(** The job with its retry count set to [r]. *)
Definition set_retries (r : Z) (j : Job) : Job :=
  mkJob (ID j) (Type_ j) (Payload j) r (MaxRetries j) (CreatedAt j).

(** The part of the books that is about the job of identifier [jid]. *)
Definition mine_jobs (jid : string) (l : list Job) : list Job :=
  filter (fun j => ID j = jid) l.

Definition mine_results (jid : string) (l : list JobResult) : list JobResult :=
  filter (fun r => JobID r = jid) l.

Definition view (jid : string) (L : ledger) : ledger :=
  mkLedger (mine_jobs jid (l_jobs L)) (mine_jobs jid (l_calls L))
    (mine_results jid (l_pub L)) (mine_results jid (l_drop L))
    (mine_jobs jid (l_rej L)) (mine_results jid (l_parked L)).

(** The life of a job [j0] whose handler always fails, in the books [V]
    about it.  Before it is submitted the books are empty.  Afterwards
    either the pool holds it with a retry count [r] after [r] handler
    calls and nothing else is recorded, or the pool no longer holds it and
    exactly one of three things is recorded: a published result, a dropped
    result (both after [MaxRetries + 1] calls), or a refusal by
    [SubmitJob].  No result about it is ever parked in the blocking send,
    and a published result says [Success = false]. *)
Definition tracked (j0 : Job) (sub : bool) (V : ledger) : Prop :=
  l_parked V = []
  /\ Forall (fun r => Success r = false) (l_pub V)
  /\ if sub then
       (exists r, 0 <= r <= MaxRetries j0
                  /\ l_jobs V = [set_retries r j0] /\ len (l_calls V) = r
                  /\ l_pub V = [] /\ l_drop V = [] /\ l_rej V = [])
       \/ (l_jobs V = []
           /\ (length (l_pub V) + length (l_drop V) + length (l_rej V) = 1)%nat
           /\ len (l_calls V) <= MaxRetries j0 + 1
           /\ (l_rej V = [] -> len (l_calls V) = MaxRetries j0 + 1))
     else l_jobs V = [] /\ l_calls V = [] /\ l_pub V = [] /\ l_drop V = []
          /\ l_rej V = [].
______________________________
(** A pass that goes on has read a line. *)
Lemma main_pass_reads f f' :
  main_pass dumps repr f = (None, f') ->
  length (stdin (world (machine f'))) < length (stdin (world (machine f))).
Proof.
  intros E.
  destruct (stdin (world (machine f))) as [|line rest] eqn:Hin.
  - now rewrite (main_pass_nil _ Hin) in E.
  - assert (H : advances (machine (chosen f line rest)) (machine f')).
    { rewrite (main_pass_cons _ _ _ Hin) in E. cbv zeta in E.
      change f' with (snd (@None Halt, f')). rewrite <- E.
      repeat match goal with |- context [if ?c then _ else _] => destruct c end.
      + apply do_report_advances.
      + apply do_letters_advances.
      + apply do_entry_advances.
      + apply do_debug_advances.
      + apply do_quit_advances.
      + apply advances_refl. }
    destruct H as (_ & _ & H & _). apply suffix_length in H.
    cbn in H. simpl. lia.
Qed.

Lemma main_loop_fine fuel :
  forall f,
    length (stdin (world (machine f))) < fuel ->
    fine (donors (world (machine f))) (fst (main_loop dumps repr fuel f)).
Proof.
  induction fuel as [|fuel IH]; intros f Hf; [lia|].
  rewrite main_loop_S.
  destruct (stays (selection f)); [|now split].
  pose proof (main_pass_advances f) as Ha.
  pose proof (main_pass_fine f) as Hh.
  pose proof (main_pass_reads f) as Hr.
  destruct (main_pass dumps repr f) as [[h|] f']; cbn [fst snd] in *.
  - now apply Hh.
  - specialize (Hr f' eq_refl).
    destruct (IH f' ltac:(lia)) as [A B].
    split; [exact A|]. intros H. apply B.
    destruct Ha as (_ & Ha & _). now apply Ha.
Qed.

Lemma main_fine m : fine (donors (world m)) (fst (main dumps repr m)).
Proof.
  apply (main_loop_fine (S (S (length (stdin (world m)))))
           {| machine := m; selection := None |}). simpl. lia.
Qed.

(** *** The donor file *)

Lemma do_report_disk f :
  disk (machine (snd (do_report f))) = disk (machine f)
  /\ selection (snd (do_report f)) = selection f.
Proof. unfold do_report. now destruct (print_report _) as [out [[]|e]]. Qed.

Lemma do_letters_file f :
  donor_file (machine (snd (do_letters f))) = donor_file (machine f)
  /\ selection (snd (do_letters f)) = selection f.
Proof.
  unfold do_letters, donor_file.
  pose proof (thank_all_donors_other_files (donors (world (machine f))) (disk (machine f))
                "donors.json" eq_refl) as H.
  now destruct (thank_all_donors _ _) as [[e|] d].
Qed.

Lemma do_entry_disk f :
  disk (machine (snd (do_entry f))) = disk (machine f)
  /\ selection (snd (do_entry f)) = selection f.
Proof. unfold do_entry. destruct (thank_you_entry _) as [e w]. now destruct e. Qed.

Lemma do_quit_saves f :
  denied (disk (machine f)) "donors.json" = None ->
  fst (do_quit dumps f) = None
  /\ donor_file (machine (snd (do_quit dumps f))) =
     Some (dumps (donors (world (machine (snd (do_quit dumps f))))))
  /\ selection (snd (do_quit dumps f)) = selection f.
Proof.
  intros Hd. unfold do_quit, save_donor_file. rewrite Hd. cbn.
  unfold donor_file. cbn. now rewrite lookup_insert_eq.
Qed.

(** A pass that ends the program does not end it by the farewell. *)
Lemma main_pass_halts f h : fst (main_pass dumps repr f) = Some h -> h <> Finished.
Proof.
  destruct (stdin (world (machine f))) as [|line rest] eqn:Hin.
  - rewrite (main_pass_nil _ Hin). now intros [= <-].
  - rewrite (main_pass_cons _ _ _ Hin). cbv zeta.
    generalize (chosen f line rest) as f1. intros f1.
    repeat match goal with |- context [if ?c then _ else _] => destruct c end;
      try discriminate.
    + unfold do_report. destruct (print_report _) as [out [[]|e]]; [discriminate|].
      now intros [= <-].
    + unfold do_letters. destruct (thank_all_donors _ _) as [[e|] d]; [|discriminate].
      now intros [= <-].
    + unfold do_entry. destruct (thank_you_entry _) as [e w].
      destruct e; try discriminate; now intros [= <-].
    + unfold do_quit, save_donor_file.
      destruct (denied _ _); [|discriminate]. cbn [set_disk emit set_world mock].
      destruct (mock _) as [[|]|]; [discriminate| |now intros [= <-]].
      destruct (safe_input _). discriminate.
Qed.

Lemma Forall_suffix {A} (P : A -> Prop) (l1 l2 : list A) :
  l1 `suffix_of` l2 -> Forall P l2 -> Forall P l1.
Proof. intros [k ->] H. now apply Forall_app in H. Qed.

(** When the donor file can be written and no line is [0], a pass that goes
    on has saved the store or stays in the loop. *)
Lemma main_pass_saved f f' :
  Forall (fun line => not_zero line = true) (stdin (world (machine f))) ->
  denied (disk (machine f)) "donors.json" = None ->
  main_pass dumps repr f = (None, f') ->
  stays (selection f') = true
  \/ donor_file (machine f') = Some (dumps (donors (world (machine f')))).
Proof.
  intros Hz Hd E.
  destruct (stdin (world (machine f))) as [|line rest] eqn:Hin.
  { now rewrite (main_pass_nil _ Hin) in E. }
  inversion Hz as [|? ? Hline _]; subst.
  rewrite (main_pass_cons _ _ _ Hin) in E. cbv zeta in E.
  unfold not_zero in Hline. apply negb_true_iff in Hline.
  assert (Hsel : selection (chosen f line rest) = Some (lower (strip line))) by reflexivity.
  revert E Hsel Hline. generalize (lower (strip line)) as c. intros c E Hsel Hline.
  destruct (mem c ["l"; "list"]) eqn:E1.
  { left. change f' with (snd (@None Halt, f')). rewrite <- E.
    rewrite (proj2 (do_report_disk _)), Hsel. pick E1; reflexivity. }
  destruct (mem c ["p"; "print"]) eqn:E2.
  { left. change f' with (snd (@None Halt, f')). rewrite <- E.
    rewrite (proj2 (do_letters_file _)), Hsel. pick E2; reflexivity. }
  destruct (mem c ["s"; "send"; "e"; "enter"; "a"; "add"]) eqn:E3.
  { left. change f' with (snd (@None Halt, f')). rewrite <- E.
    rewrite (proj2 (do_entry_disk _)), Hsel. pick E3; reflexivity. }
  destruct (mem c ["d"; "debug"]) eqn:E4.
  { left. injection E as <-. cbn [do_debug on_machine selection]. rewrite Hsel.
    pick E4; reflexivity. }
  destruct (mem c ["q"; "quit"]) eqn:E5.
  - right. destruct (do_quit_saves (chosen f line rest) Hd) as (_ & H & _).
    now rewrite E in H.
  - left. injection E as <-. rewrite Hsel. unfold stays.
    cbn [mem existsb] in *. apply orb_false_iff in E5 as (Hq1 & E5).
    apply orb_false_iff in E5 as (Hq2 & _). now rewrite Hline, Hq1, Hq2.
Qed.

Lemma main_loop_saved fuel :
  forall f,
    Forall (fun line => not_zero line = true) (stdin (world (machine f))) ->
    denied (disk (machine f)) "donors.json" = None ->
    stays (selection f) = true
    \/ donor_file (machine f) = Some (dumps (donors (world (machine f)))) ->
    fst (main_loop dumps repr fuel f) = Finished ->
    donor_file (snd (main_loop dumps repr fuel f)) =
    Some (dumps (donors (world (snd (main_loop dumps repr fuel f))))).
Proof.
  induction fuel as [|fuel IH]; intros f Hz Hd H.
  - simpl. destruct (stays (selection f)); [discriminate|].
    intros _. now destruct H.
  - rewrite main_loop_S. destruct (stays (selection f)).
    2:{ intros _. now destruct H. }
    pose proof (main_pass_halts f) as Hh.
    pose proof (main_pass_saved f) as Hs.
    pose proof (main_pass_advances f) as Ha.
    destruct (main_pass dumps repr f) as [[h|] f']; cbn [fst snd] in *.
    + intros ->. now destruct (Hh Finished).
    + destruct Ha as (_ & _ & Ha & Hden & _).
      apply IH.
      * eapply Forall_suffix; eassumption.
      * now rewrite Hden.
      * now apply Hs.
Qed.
______________________________
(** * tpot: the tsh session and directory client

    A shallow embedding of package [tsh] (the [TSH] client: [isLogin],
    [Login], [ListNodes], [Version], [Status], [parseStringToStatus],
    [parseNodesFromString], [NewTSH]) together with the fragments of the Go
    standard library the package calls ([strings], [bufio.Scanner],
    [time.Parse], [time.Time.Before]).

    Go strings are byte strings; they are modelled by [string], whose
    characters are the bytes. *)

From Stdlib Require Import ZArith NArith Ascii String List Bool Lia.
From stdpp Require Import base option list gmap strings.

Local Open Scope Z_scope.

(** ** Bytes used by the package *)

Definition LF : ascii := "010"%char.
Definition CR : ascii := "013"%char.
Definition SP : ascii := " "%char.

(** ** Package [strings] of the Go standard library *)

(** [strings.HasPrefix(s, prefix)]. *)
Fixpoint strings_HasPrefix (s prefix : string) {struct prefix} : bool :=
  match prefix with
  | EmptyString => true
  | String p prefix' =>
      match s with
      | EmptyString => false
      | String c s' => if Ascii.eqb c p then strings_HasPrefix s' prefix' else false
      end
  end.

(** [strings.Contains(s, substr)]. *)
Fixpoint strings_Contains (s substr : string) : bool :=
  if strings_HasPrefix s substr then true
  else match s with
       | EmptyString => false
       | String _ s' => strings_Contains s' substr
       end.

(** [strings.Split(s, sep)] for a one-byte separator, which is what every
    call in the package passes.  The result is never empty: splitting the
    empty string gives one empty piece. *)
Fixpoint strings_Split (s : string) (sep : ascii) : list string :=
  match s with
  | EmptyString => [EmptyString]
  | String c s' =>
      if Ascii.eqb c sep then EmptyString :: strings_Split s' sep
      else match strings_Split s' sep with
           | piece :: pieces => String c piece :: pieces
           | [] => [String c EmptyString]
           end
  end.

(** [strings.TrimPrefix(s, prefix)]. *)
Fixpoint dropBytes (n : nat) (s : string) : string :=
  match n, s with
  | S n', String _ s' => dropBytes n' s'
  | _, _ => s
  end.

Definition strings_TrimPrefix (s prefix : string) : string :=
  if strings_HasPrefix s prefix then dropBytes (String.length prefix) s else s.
______________________________
What is needed: Above is a listing; print exactly its lines from the one with "Definition mine_jobs (jid" through the one with "l_rej V = [].", and no other lines.

Answer area:
Definition mine_jobs (jid : string) (l : list Job) : list Job :=
  filter (fun j => ID j = jid) l.

Definition mine_results (jid : string) (l : list JobResult) : list JobResult :=
  filter (fun r => JobID r = jid) l.

Definition view (jid : string) (L : ledger) : ledger :=
  mkLedger (mine_jobs jid (l_jobs L)) (mine_jobs jid (l_calls L))
    (mine_results jid (l_pub L)) (mine_results jid (l_drop L))
    (mine_jobs jid (l_rej L)) (mine_results jid (l_parked L)).

(** The life of a job [j0] whose handler always fails, in the books [V]
    about it.  Before it is submitted the books are empty.  Afterwards
    either the pool holds it with a retry count [r] after [r] handler
    calls and nothing else is recorded, or the pool no longer holds it and
    exactly one of three things is recorded: a published result, a dropped
    result (both after [MaxRetries + 1] calls), or a refusal by
    [SubmitJob].  No result about it is ever parked in the blocking send,
    and a published result says [Success = false]. *)
Definition tracked (j0 : Job) (sub : bool) (V : ledger) : Prop :=
  l_parked V = []
  /\ Forall (fun r => Success r = false) (l_pub V)
  /\ if sub then
       (exists r, 0 <= r <= MaxRetries j0
                  /\ l_jobs V = [set_retries r j0] /\ len (l_calls V) = r
                  /\ l_pub V = [] /\ l_drop V = [] /\ l_rej V = [])
       \/ (l_jobs V = []
           /\ (length (l_pub V) + length (l_drop V) + length (l_rej V) = 1)%nat
           /\ len (l_calls V) <= MaxRetries j0 + 1
           /\ (l_rej V = [] -> len (l_calls V) = MaxRetries j0 + 1))
     else l_jobs V = [] /\ l_calls V = [] /\ l_pub V = [] /\ l_drop V = []
          /\ l_rej V = [].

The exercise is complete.